Recently, the textual adversarial attack models become increasingly popular due to their successful in estimating the robustness of NLP models. However, existing works have obvious deficiencies. (1) They usually consider only a single granularity of modification strategies (e.g. word-level or sentence-level), which is insufficient to explore the holistic textual space for generation; (2) They need to query victim models hundreds of times to make a successful attack, which is highly inefficient in practice. To address such problems, in this paper we propose MAYA, a Multi-grAnularitY Attack model to effectively generate high-quality adversarial samples with fewer queries to victim models. Furthermore, we propose a reinforcement-learning based method to train a multi-granularity attack agent through behavior cloning with the expert knowledge from our MAYA algorithm to further reduce the query times. Additionally, we also adapt the agent to attack black-box models that only output labels without confidence scores. We conduct comprehensive experiments to evaluate our attack models by attacking BiLSTM, BERT and RoBERTa in two different black-box attack settings and three benchmark datasets. Experimental results show that our models achieve overall better attacking performance and produce more fluent and grammatical adversarial samples compared to baseline models. Besides, our adversarial attack agent significantly reduces the query times in both attack settings. Our codes are released at https://github.com/Yangyi-Chen/MAYA.

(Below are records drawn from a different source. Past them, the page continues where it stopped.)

Lemma spliced_picture_node m d n p :
  self_ref (spliced_picture m d n p) = self_ref p
  /\ parent (spliced_picture m d n p) = parent p.
Proof.
  unfold spliced_picture. destruct (accepted d); [|now split].
  now destruct (captions p).
Qed.

(** X4.  A run keeps the pictures of the document in number and place,
    each under its pointer and parent; it leaves the captions of a picture
    that has some, and gives a picture that has none at most one reference,
    to a text item. *)
Theorem run_keeps_the_pictures doc opts enable :
  length (pictures (fst (add_bedrock_picture_descriptions init_model
                           annotate_images get_image ref doc opts enable)))
  = length (pictures doc)
  /\ forall k p,
       pictures doc !! k = Some p ->
       exists p',
         pictures (fst (add_bedrock_picture_descriptions init_model
                          annotate_images get_image ref doc opts enable)) !! k
         = Some p'
         /\ self_ref p' = self_ref p /\ parent p' = parent p
         /\ (captions p' = captions p
             \/ captions p = [] /\ exists n, captions p' = [new_text_ref n]).
Proof.
  split.
  - destruct (add_as_loop doc opts enable) as (m & work & _ & ->).
    apply splice_all_length.
  - intros k p Hp.
    destruct (add_cases init_model annotate_images get_image ref
                doc opts enable k p Hp) as (p' & Hp' & Hcase).
    exists p'. split; [assumption|].
    destruct Hcase as [->|(m & ps & imgs & ds & j & d & n & _ & _ & _ & _ & _ & ->)].
    + repeat split. now left.
    + destruct (spliced_picture_node m d n p) as [-> ->].
      split; [reflexivity|]. split; [reflexivity|].
      rewrite captions_spliced.
      destruct (captions p) as [|c cs]; [|now left].
      destruct (accepted d); [right | now left].
      split; [reflexivity | now exists n].
Qed.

翻译：最近,由于成功估算了NLP模型的稳健性,理论对抗性攻击模式由于成功估计了NLP模型的强健性而越来越受欢迎,但是,现有的工程有明显的缺陷。 (1) 它们通常只考虑一个修改战略的单一颗粒(如字级或判决级),这不足以探索整体的一代文字空间;(2) 它们需要询问受害者模型数百次,以便成功地进行攻击,而实际上这种攻击效率非常低。 为了解决这些问题,我们在本文件中提议建立一个多面形攻击模式MAY,以有效生成高质量的对抗性试样,同时减少对受害者模型的查询。此外,我们建议一种基于强化学习的方法,通过行为克隆来培训多面形攻击剂,而这种方法又不足以探索一代整体的文字空间;(2) 它们需要询问受害者模型数百次,以便成功地进行攻击,而这种攻击实际上效率很高。 为了解决这些问题,我们进行了全面实验,通过在两个不同的黑箱攻击环境中攻击BERT和RoBERTA 三个基准数据集来评估我们的攻击模式。 实验结果显示,我们模型比我们的攻击性攻击基准/CRDRBRA的模型都比我们的攻击基准/C。